2. Maintain a work-life balance
According to the World Economic Forum, Millennials are far more likely than previous generations to be obsessive workaholics. The obsession, however, tells us that we’re passionate about our careers and we relentlessly drive to make ourselves better. This does, unfortunately, lead to much higher stress levels.
This stress, by and large, is mainly due to our unyielding focus on our careers. Our focus on continuous improvement and investing our hearts and minds into our jobs leaves little for developing what makes us interesting candidates.
We lose that part of our story that makes us unique and, thereby, valuable to potential employers who may help us achieve the career that fulfills us.
Bottom line: don’t feel guilty about unplugging for a few hours a day and engaging in a non-work activity. In fact, schedule time to do so. Not only does it become part of your story, but it pays dividends as an investment in creativity that makes you successful in your chosen field.
3. Take control of your financial story
As our generation was coming of age, we witnessed a stock market crash that bred distrust in our financial landscape, affecting our lifestyles drastically. Millennials are afraid to invest and are generally hesitant to engage in our financial futures.
And now, Millennials are the new parenting generation. New research suggests that most of our financial headspace is devoted to staying afloat. 42% of average Millennial families’ income goes just to childcare and housing, which leaves very little for planning for the future.
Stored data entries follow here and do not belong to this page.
Lemma strict_equals_index_denotes (index : number) (k j : nat) :
  integer_value index = Some (Z.of_nat k) ->
  strict_equals_index j index = Nat.eqb j k.
Proof.
  intros H. unfold strict_equals_index. rewrite H.
  destruct (Nat.eqb_spec j k) as [-> | Hne].
  - apply Z.eqb_refl.
  - apply Z.eqb_neq. lia.
Qed.

Lemma setData_same (st : State) : setData (data st) st = st.
Proof. now destruct st. Qed.

(** Whatever position the index denotes, the element there is deleted
    ([delete] past the end of a list deletes nothing). *)
Lemma removeDataPoint_delete (st : State) (index : number) (i : nat) :
  integer_value index = Some (Z.of_nat i) ->
  data (removeDataPoint index st) = delete i (data st).
Proof.
  intros Hidx. cbn [removeDataPoint setData data]. unfold filter_index.
  rewrite (filter_from_delete _ i 0); [now rewrite Nat.sub_0_r | | lia].
  intros _ j. now rewrite (strict_equals_index_denotes index i j Hidx).
Qed.

(** The call of the delete button of row [i]: [removeDataPoint(i)]. *)
Lemma removeDataPoint_position (st : State) (i : nat) :
  (Z.of_nat i < 2 ^ 53)%Z ->
  data (removeDataPoint (num (Z.of_nat i)) st) = delete i (data st).
Proof. intros Hi. now apply removeDataPoint_delete, num_denotes_position. Qed.

(** C8: when [index] denotes a position [i] of the Dataset, the result of
    [removeDataPoint] is the Dataset without the element at [i]: one
    element shorter, the elements before [i] in their places and the
    elements after [i] one place down, in their order. *)
Theorem removeDataPoint_in_range (st : State) (index : number) (i : nat) :
  integer_value index = Some (Z.of_nat i) ->
  i < length (data st) ->
  data (removeDataPoint index st) = delete i (data st)
  /\ data (removeDataPoint index st) = (take i (data st) ++ drop (S i) (data st))%list
  /\ length (data (removeDataPoint index st)) = length (data st) - 1
  /\ (forall j, j < i -> data (removeDataPoint index st) !! j = data st !! j)
  /\ (forall j, i <= j -> data (removeDataPoint index st) !! j = data st !! S j).
Proof.
  intros Hidx Hi.
  rewrite (removeDataPoint_delete st index i Hidx). split; [reflexivity|].
  split; [apply delete_take_drop|].
  split.
  { destruct (lookup_lt_is_Some_2 (data st) i Hi) as [x Hx].
    rewrite length_delete; [lia | eauto]. }
  split.
  - intros j Hj. now apply list_lookup_delete_lt.
  - intros j Hj. now apply list_lookup_delete_ge.
Qed.

Lemma removeDataPoint_in_range_witness :
  data (removeDataPoint (num 1) (loadTemplate monthlySales initialState))
  = [DataPoint.mk "Jan" (num 1200); DataPoint.mk "Mar" (num 1600);
     DataPoint.mk "Apr" (num 2100)].
Proof.
  destruct (removeDataPoint_in_range (loadTemplate monthlySales initialState) (num 1) 1)
    as [H _].
  - reflexivity.
  - simpl. lia.
  - rewrite H. reflexivity.
Defined.

(** C10: [removeDataPoint] is defined for every number; when [index]
    denotes no position of the Dataset (a negative or too large integer, a
    fraction, an infinity, NaN) the state comes back unchanged. *)
Theorem removeDataPoint_out_of_range (st : State) (index : number) :
  (forall i, i < length (data st) -> integer_value index <> Some (Z.of_nat i)) ->
  removeDataPoint index st = st.
Proof.
  intros H. unfold removeDataPoint, filter_index.
  rewrite filter_from_all; [apply setData_same|].
  intros _ j Hj. unfold strict_equals_index.
  destruct (integer_value index) as [z|] eqn:E; [|reflexivity].
  destruct (Z.eqb_spec z (Z.of_nat j)) as [-> | Hne]; [|reflexivity].
  exfalso. apply (H j); [lia | reflexivity].
Qed.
This financial stress has the capacity to tell a story in a way we might not consider, reflected in a three-digit number – a credit score.
“Unfortunately, many Millennials may not take the time, have the knowledge or get the help needed to improve their credit,” says John Heath, Directing Attorney at Lexington Law.
“A low credit score may result in higher interest rates and borrowing costs. Millennials could potentially reduce their interest rates and borrowing costs by taking steps to raise their credit score”.
By learning more about the effects of a bad credit score, we can bring our finances back in line with a narrative that makes us stand out in a positive way. Furthermore, understanding the investment landscape can help us to feel more secure, and able to take worthwhile risks.
Our marketplace is substantially different than what our parents inherited. But the variety of opportunities presented to us is different as well.
Transcend the education paradigm. Invest in our online presence. Take time for activities that complete our story. Secure our financial future by taking control of our finances. All this can help us shape our stories to be more valuable to the marketplace.